> [Exercise aim]
Filter the records down to the lines that hold the word "list", and copy each of those lines.

Stored items

(** ** SCSI write followed by read *)

(** C2: for every block range the validator accepts and every pattern [P] of
    that many bytes, a SCSI write of [P] to the range succeeds, and a SCSI
    read of the same range afterwards succeeds and delivers [P] into the
    caller's buffer (what lies behind the transfer in the buffer is kept). *)
Theorem msc_write_read_roundtrip (lun blk n p : Z) (P buf : list Z) (m : mem)
    (Hlun : 0 <= lun < psram_msc_lu_num)
    (Hblk : 0 <= blk < 2 ^ 32) (Hn : 0 <= n < 2 ^ 16)
    (Hacc : block_to_ptr blk n = Some p)
    (HP : Z.of_nat (length P) = n * BLOCK_SIZE) :
  fst (psram_msc_Write lun P blk n m) = 0
  /\ psram_msc_Read lun buf blk n (snd (psram_msc_Write lun P blk n m))
     = (0, P ++ skipn (length P) buf).
Proof.
  unfold psram_msc_Write, psram_msc_Read.
  replace (psram_msc_lu_num <=? lun) with false
    by (symmetry; apply Z.leb_gt; lia).
  rewrite Hacc. cbn [fst snd]. split; [reflexivity |].
  assert (Hlen : u32 (n * BLOCK_SIZE) = Z.of_nat (length P)).
  { rewrite HP. apply u32_small. unfold BLOCK_SIZE. lia. }
  rewrite Hlen, load_store_bytes. reflexivity.
Qed.

(** One block of a counting pattern written to block 3 and read back into a
    buffer of one block. *)
Lemma msc_write_read_roundtrip_witness :
  fst (psram_msc_Write 0 counting_block 3 1 zero_mem) = 0
  /\ psram_msc_Read 0 (repeat 0 512) 3 1
       (snd (psram_msc_Write 0 counting_block 3 1 zero_mem))
     = (0, counting_block ++ skipn (length counting_block) (repeat 0 512)).
Proof.
  apply (msc_write_read_roundtrip 0 3 1 (PSRAM_BASE + 3 * BLOCK_SIZE)
           counting_block (repeat 0 512) zero_mem).
  - unfold psram_msc_lu_num. lia.
  - lia.
  - lia.
  - reflexivity.
  - reflexivity.
Defined.

(** ** The transfer limit *)

(** The SCSI and MicroPython entry points hand [block_to_ptr] the count they
    transfer: whatever they accept moves at most 31 blocks. *)
Lemma msc_transfers_at_most_31 (lun blk n : Z) (buf : list Z) (m : mem) :
  0 <= blk < 2 ^ 32 -> 0 <= n < 2 ^ 16 ->
  (fst (psram_msc_Read lun buf blk n m) = 0 -> n <= 31)
  /\ (fst (psram_msc_Write lun buf blk n m) = 0 -> n <= 31).
Proof.
  intros Hblk Hn. unfold psram_msc_Read, psram_msc_Write.
  destruct (psram_msc_lu_num <=? lun); cbn [fst]; [split; discriminate |].
  destruct (block_to_ptr blk n) as [p |] eqn:E; cbn [fst];
    [| split; discriminate].
  split; intros _; exact (block_to_ptr_at_most_31 _ _ _ Hblk Hn E).
Qed.

Lemma blocks_length_accepted (block_num : Z) (buf : list Z) (m : mem) :
  fst (psram_readblocks block_num buf m) = Return (MP_OBJ_NEW_SMALL_INT 0)
  \/ fst (psram_writeblocks block_num buf m) = Return (MP_OBJ_NEW_SMALL_INT 0) ->
  Z.of_nat (length buf) <= 31 * BLOCK_SIZE.
Proof.
  unfold psram_readblocks, psram_writeblocks.
  set (len := Z.of_nat (length buf)).
  pose proof (u16_range (len / BLOCK_SIZE)) as R.
  set (k := u16 (len / BLOCK_SIZE)) in *.
  destruct (k <? 1) eqn:E1; cbn [fst]; [intros [H | H]; discriminate |].
  destruct (u32 (k * BLOCK_SIZE) =? len) eqn:E2;
    cbn [negb fst]; [| intros [H | H]; discriminate].
  destruct (block_to_ptr (u32 block_num) k) as [p |] eqn:E3;
    cbn [fst]; [| intros [H | H]; discriminate].
  intros _.
  pose proof (block_to_ptr_at_most_31 _ _ _ (u32_range block_num) R E3) as B.
  apply Z.eqb_eq in E2. rewrite u32_small in E2 by (unfold BLOCK_SIZE; lia).
  unfold BLOCK_SIZE in *. lia.
Qed.

(** No single-block request reaches the last 512 blocks of the device,
    whichever entry point it comes through. *)
Lemma last_512_blocks_unreachable (blk : Z) (buf : list Z) (m : mem) :
  15872 <= blk < 2 ^ 32 ->
  block_to_ptr blk 1 = None
  /\ psram_msc_Read 0 buf blk 1 m = (-1, buf)
  /\ psram_msc_Write 0 buf blk 1 m = (-1, m)
  /\ direct_psram_read_blocks buf blk 1 m = (- MP_EIO, buf)
  /\ direct_psram_write_blocks buf blk 1 m = (- MP_EIO, m)
  /\ psram_ioctl MP_BLOCKDEV_IOCTL_BLOCK_ERASE blk m = (mp_const_none, m).
Proof.
  intros Hblk.
  assert (E : block_to_ptr blk 1 = None).
  { destruct (block_to_ptr blk 1) eqn:E; [| reflexivity].
    assert (block_to_ptr blk 1 <> None) as H by congruence.
    apply block_to_ptr_single in H; lia. }
  unfold psram_msc_Read, psram_msc_Write, direct_psram_read_blocks,
    direct_psram_write_blocks, psram_ioctl.
  rewrite (u32_small blk) by lia.
  change (u16 1) with 1. rewrite E. cbn. auto 6.
Qed.

(** The capacity both interfaces advertise is the full 16384 blocks. *)
Lemma advertised_capacity (lun arg : Z) (m : mem) :
  psram_msc_GetCapacity lun = (0, (16384, 512))
  /\ fst (psram_ioctl MP_BLOCKDEV_IOCTL_BLOCK_COUNT arg m)
     = MP_OBJ_NEW_SMALL_INT 16384
  /\ fst (psram_ioctl MP_BLOCKDEV_IOCTL_BLOCK_SIZE arg m)
     = MP_OBJ_NEW_SMALL_INT 512.
Proof. repeat split. Qed.

(** The raw entry points agree with the validator as long as the count fits
    16 bits: what they accept then moves at most 31 blocks. *)
Lemma direct_transfers_at_most_31 (blk n : Z) (buf : list Z) (m : mem) :
  0 <= blk < 2 ^ 32 -> 0 <= n < 2 ^ 16 ->
  (fst (direct_psram_read_blocks buf blk n m) = 0 -> n <= 31)
  /\ (fst (direct_psram_write_blocks buf blk n m) = 0 -> n <= 31).
Proof.
  intros Hblk Hn. unfold direct_psram_read_blocks, direct_psram_write_blocks.
  rewrite (u16_small n) by assumption.
  destruct (block_to_ptr blk n) as [p |] eqn:E; cbn [fst];
    [| split; discriminate].
  split; intros _; exact (block_to_ptr_at_most_31 _ _ _ Hblk Hn E).
Qed.

(** C3: the raw read entry point with a count of 65536 blocks.  The count is
    narrowed to 16 bits for the validator, which sees 0 blocks and accepts;
    the copy then moves 65536 blocks, which is more than 31 blocks and more
    than the whole region. *)
Theorem direct_read_blocks_count_narrowed (dest : list Z) (m : mem) :
  block_to_ptr 0 (u16 65536) = Some PSRAM_BASE
  /\ direct_psram_read_blocks dest 0 65536 m
     = (0, blit (load_bytes m PSRAM_BASE (65536 * BLOCK_SIZE)) dest)
  /\ Z.of_nat (length (load_bytes m PSRAM_BASE (65536 * BLOCK_SIZE)))
     = 65536 * BLOCK_SIZE
  /\ 31 * BLOCK_SIZE < 65536 * BLOCK_SIZE
  /\ PSRAM_SIZE < 65536 * BLOCK_SIZE.
Proof.
  assert (E : block_to_ptr 0 (u16 65536) = Some PSRAM_BASE) by reflexivity.
  split; [exact E |]. split; [| split].
  - unfold direct_psram_read_blocks. rewrite E.
    rewrite (u32_small (65536 * BLOCK_SIZE)) by (unfold BLOCK_SIZE; lia).
    reflexivity.
  - rewrite length_load_bytes. apply Z2Nat.id. unfold BLOCK_SIZE. lia.
  - unfold BLOCK_SIZE, PSRAM_SIZE. lia.
Qed.

(** ** Erase *)

(** C8: the erase control operation on a block index.  When the validator
    accepts the index for a single block, the result is success (small int 0)
    and each of the 512 bytes of that block is 0xFF afterwards, every other
    byte being as before; when the validator rejects it, the result is the
    neutral [None] and the memory is as before. *)
Theorem ioctl_erase_block (arg : Z) (m : mem) :
  match block_to_ptr (u32 arg) 1 with
  | Some p =>
      p = PSRAM_BASE + u32 arg * BLOCK_SIZE
      /\ fst (psram_ioctl MP_BLOCKDEV_IOCTL_BLOCK_ERASE arg m)
         = MP_OBJ_NEW_SMALL_INT 0
      /\ (forall i, 0 <= i < 512 ->
            snd (psram_ioctl MP_BLOCKDEV_IOCTL_BLOCK_ERASE arg m) (p + i) = 0xFF)
      /\ (forall a, ~ (p <= a < p + 512) ->
            snd (psram_ioctl MP_BLOCKDEV_IOCTL_BLOCK_ERASE arg m) a = m a)
  | None =>
      psram_ioctl MP_BLOCKDEV_IOCTL_BLOCK_ERASE arg m = (mp_const_none, m)
  end.
Proof.
  unfold psram_ioctl.
  destruct (block_to_ptr (u32 arg) 1) as [p |] eqn:E; [| reflexivity].
  cbn [fst snd]. split; [| split; [reflexivity | split]].
  - now apply (block_to_ptr_Some (u32 arg) 1 p (u32_range arg) ltac:(lia)).
  - intros i Hi. apply memset_inside. unfold BLOCK_SIZE. lia.
  - intros a Ha. apply memset_outside. exact Ha.
Qed.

> [Exercise result]
Theorem msc_write_read_roundtrip (lun blk n p : Z) (P buf : list Z) (m : mem)
Lemma msc_transfers_at_most_31 (lun blk n : Z) (buf : list Z) (m : mem) :
Lemma blocks_length_accepted (block_num : Z) (buf : list Z) (m : mem) :
Lemma last_512_blocks_unreachable (blk : Z) (buf : list Z) (m : mem) :
Lemma direct_transfers_at_most_31 (blk n : Z) (buf : list Z) (m : mem) :
Theorem direct_read_blocks_count_narrowed (dest : list Z) (m : mem) :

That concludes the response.